=== Section Start ===

(* ===== verification/Registry.v ===== *)
(** * Registry: tools, compensators, reconcilers
    (internal/actions/executor.go)

    A handler is called with the store, from which live integrations read
    their credentials, and with the index of the clock tick of the call,
    through which it observes its context and the outside world. *)

From S2P Require Export MemState.

Open Scope Z_scope.

(** ** Errors *)

(** A plain error, an [UncertainError], and an error that wraps another with
    [%w] under a message of its own. *)
Inductive GoError : Type :=
  | ErrPlain (msg : string)
  | ErrUncertain (inner : GoError)
  | ErrWrap (msg : string) (inner : GoError).

Definition Uncertain (err : GoError) : GoError := ErrUncertain err.

Fixpoint err_Error (e : GoError) : string :=
  match e with
  | ErrPlain msg => msg
  | ErrUncertain inner => "execution uncertain: " +:+ err_Error inner
  | ErrWrap msg _ => msg
  end.

(** [errors.As(err, &ue)]: the first UncertainError on the chain. *)
Fixpoint as_uncertain (e : GoError) : option GoError :=
  match e with
  | ErrPlain _ => None
  | ErrUncertain inner => Some (ErrUncertain inner)
  | ErrWrap _ inner => as_uncertain inner
  end.

(** ** Handlers *)

Definition ToolHandler : Type := MemoryStore -> nat -> TxnAction -> gomap + GoError.
Definition Compensator : Type := nat -> TxnAction -> option GoError.
Definition Reconciler : Type := MemoryStore -> nat -> TxnAction -> (bool * gomap) + GoError.

Record Registry := MkRegistry {
  reg_handlers : gmap string ToolHandler;
  reg_compensators : gmap string Compensator;
  reg_reconcilers : gmap string Reconciler;
  reg_meta : gmap string (list ActionClass) }.

#[export] Instance eta_Registry : Eta Registry := fun r =>
  MkRegistry (reg_handlers r) (reg_compensators r) (reg_reconcilers r) (reg_meta r).

Definition key (tool action : string) : string := tool +:+ "." +:+ action.

Definition shortKey (s : string) (n : nat) : string :=
  if Nat.ltb (String.length s) n then s else take_string n s.

Section Handlers.
Context `{RT : Runtime}.

(** [ok(result)]: waits 5 ms unless the context is done. *)
Definition mock_ok (result : gmap string value) : ToolHandler := fun _ n _ =>
  match ctx_err n with
  | Some e => inr (ErrPlain e)
  | None => inl (Some result)
  end.

Definition mock_refund : ToolHandler := fun _ n a =>
  let amt := default VNil (index (a_Arguments a) "amount_cents") in
  match ctx_err n with
  | Some e => inr (ErrPlain e)
  | None =>
      match index (a_Arguments a) "__fail_after" with
      | Some (VBool true) => inr (ErrPlain "injected downstream failure after refund")
      | _ => inl (Some {[ "refunded_cents" := amt;
                          "refund_id" := VString ("re_" +:+ shortKey (a_IdempotencyKey a) 8) ]})
      end
  end.

Definition mock_refuse (msg : string) : ToolHandler := fun _ _ _ => inr (ErrPlain msg).

Definition mock_undo : Compensator := fun _ _ => None.

Definition DefaultRegistry : Registry := {|
  reg_handlers := {[
    "crm.lookup_customer" := mock_ok {[ "customer" := VString "cust_9182"; "tier" := VString "pro" ]};
    "crm.update_record" := mock_ok {[ "updated" := VBool true ]};
    "stripe.refund" := mock_refund;
    "email.send" := mock_ok {[ "sent" := VBool true ]};
    "fs.read" := mock_ok {[ "content" := VString "(mock file)" ]};
    "fs.write" := mock_ok {[ "written" := VBool true ]};
    "http.fetch" := mock_ok {[ "status" := VInt 200 ]};
    "github.create_issue" := mock_ok {[ "issue" := VInt 1 ]};
    "shell.exec" := mock_refuse "shell.exec requires explicit approval and is disabled in sandbox demo";
    "postgres.delete_database" := mock_refuse "refusing to execute destructive db delete in demo without approval path";
    "deploy.deploy" := mock_ok {[ "deployed" := VBool true ]};
    "iam.grant" := mock_refuse "iam.grant is never executed by policy" ]};
  reg_compensators := {[
    "stripe.refund" := mock_undo;
    "crm.update_record" := mock_undo;
    "fs.write" := mock_undo;
    "deploy.deploy" := mock_undo;
    "github.create_issue" := mock_undo ]};
  reg_reconcilers := ∅;
  reg_meta := {[
    "crm.lookup_customer" := [ClassReadOnly];
    "crm.update_record" := [ClassReversible];
    "stripe.refund" := [ClassFinancial; ClassCompensable];
    "email.send" := [ClassExternalCommunication; ClassIrreversible];
    "fs.read" := [ClassReadOnly];
    "fs.write" := [ClassReversible];
    "shell.exec" := [ClassPrivileged; ClassDestructive];
    "postgres.delete_database" := [ClassDestructive; ClassPrivileged; ClassIrreversible];
    "github.create_issue" := [ClassReversible];
    "http.fetch" := [ClassReadOnly];
    "deploy.deploy" := [ClassPrivileged; ClassCompensable];
    "iam.grant" := [ClassPrivileged; ClassDestructive] ]} |}.

End Handlers.

(** ** Operations *)

(** Both branches of the source's last test return UNKNOWN. *)
Definition Classes (r : Registry) (tool action : string) : list ActionClass :=
  match reg_meta r !! key tool action with
  | Some c => c
  | None =>
      if HasPrefix tool "crm." || String.eqb tool "crm" then [ClassUnknown] else [ClassUnknown]
  end.

Definition Execute (r : Registry) (st : MemoryStore) (n : nat) (a : TxnAction) : gomap + GoError :=
  match reg_handlers r !! key (a_Tool a) (a_Action a) with
  | None => inr (ErrPlain ("unknown tool action " +:+ a_Tool a +:+ "." +:+ a_Action a))
  | Some h => h st n a
  end.

Definition Compensate (r : Registry) (n : nat) (a : TxnAction) : option GoError :=
  match reg_compensators r !! key (a_Tool a) (a_Action a) with
  | None => Some (ErrPlain ("no compensation defined for " +:+ a_Tool a +:+ "." +:+ a_Action a +:+
                            " (treated as irreversible)"))
  | Some c => c n a
  end.

Definition RegisterReconciler (tool action : string) (rec : Reconciler) (r : Registry) : Registry :=
  r <| reg_reconcilers ::= <[ key tool action := rec ]> |>.

Definition ReconcilerFor (r : Registry) (tool action : string) : option Reconciler :=
  reg_reconcilers r !! key tool action.

(** A nil handler or compensator leaves the entry of the map as it is. *)
Definition Register (tool action : string) (classes : list ActionClass) (h : option ToolHandler)
    (c : option Compensator) (r : Registry) : Registry :=
  let classes := match classes with [] => [ClassUnknown] | _ => classes end in
  let r := r <| reg_meta ::= <[ key tool action := classes ]> |> in
  let r := match h with
           | Some h => r <| reg_handlers ::= <[ key tool action := h ]> |>
           | None => r end in
  match c with
  | Some c => r <| reg_compensators ::= <[ key tool action := c ]> |>
  | None => r
  end.

Definition IsReversible (a : TxnAction) : bool :=
  any (fun c => String.eqb c ClassReversible) (a_Classes a).

Definition IsCompensable (a : TxnAction) : bool :=
  any (fun c => String.eqb c ClassCompensable || String.eqb c ClassReversible) (a_Classes a).

Definition IsIrreversible (a : TxnAction) : bool :=
  any (fun c => String.eqb c ClassIrreversible || String.eqb c ClassDestructive) (a_Classes a).

(** ** Lemmas and properties *)

(** Every registered tool action has at least one class. *)
Definition registry_ok (r : Registry) : Prop :=
  map_Forall (fun _ c => c <> []) (reg_meta r).

Lemma Register_ok tool action classes h c r :
  registry_ok r -> registry_ok (Register tool action classes h c r).
Proof.
  intros Hr. unfold registry_ok, Register.
  destruct h, c, classes; cbn; apply map_Forall_insert_2; done.
Qed.

Lemma DefaultRegistry_ok `{Runtime} : registry_ok DefaultRegistry.
Proof.
  unfold registry_ok, DefaultRegistry; cbn [reg_meta].
  repeat (apply map_Forall_insert_2; [done|]). apply map_Forall_empty.
Qed.

#[export] Hint Resolve Register_ok DefaultRegistry_ok : go_inv.

Inductive registry_reachable `{Runtime} : Registry -> Prop :=
  | reach_default : registry_reachable DefaultRegistry
  | reach_register tool action classes h c r :
      registry_reachable r -> registry_reachable (Register tool action classes h c r)
  | reach_reconciler tool action rec r :
      registry_reachable r -> registry_reachable (RegisterReconciler tool action rec r).

(** A registry built from the default one by any registrations never
    reports an empty class list, so an unregistered or unclassified action is
    UNKNOWN and never passes for a pure read. *)
Theorem Classes_never_empty `{Runtime} r tool action :
  registry_reachable r ->
  Classes r tool action <> [] /\
  (reg_meta r !! key tool action = None -> Classes r tool action = [ClassUnknown]).
Proof.
  intros Hr. assert (Hok : registry_ok r).
  { induction Hr; auto with go_inv. }
  unfold Classes. destruct (reg_meta r !! key tool action) as [c|] eqn:Ec.
  - split; [|done]. by apply (Hok _ _ Ec).
  - by destruct (_ || _).
Qed.

Lemma Classes_never_empty_witness :
  Classes (@DefaultRegistry demo) "crm" "drop_table" <> [] /\
  (reg_meta (@DefaultRegistry demo) !! key "crm" "drop_table" = None ->
   Classes (@DefaultRegistry demo) "crm" "drop_table" = [ClassUnknown]).
Proof. apply (@Classes_never_empty demo). constructor. Defined.

(** Register replaces the classes and, when given one, the handler, and
    touches no other tool action; registering with a nil compensator leaves
    the previous compensator of that tool action in force. *)
Theorem Register_effect tool action classes h c r a st n :
  let r' := Register tool action classes h c r in
  (key (a_Tool a) (a_Action a) <> key tool action ->
     Execute r' st n a = Execute r st n a /\ Compensate r' n a = Compensate r n a /\
     Classes r' (a_Tool a) (a_Action a) = Classes r (a_Tool a) (a_Action a)) /\
  (a_Tool a = tool -> a_Action a = action ->
     Classes r' tool action = match classes with [] => [ClassUnknown] | _ => classes end /\
     Execute r' st n a = match h with Some h => h st n a | None => Execute r st n a end /\
     Compensate r' n a = match c with Some c => c n a | None => Compensate r n a end).
Proof.
  cbv zeta. unfold Execute, Compensate, Classes, Register. split.
  - intros Hne. destruct h, c; cbn; rewrite ?lookup_insert_ne by done; done.
  - intros -> ->. destruct h, c; cbn; rewrite ?lookup_insert_eq; done.
Qed.

Lemma Register_effect_witness :
  Compensate (Register "stripe" "refund" [] None None (@DefaultRegistry demo)) 0%nat
    (zero_action <| a_Tool := "stripe" |> <| a_Action := "refund" |>) = None.
Proof.
  pose proof (Register_effect "stripe" "refund" [] None None (@DefaultRegistry demo)
    (zero_action <| a_Tool := "stripe" |> <| a_Action := "refund" |>) New 0%nat) as [_ H].
  destruct (H eq_refl eq_refl) as (_ & _ & ->). reflexivity.
Defined.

=== Section End ===

• [What you need to do]: Please give the number of lines above that hold the word "rewrite", and only that number.

• [Your solution]: 2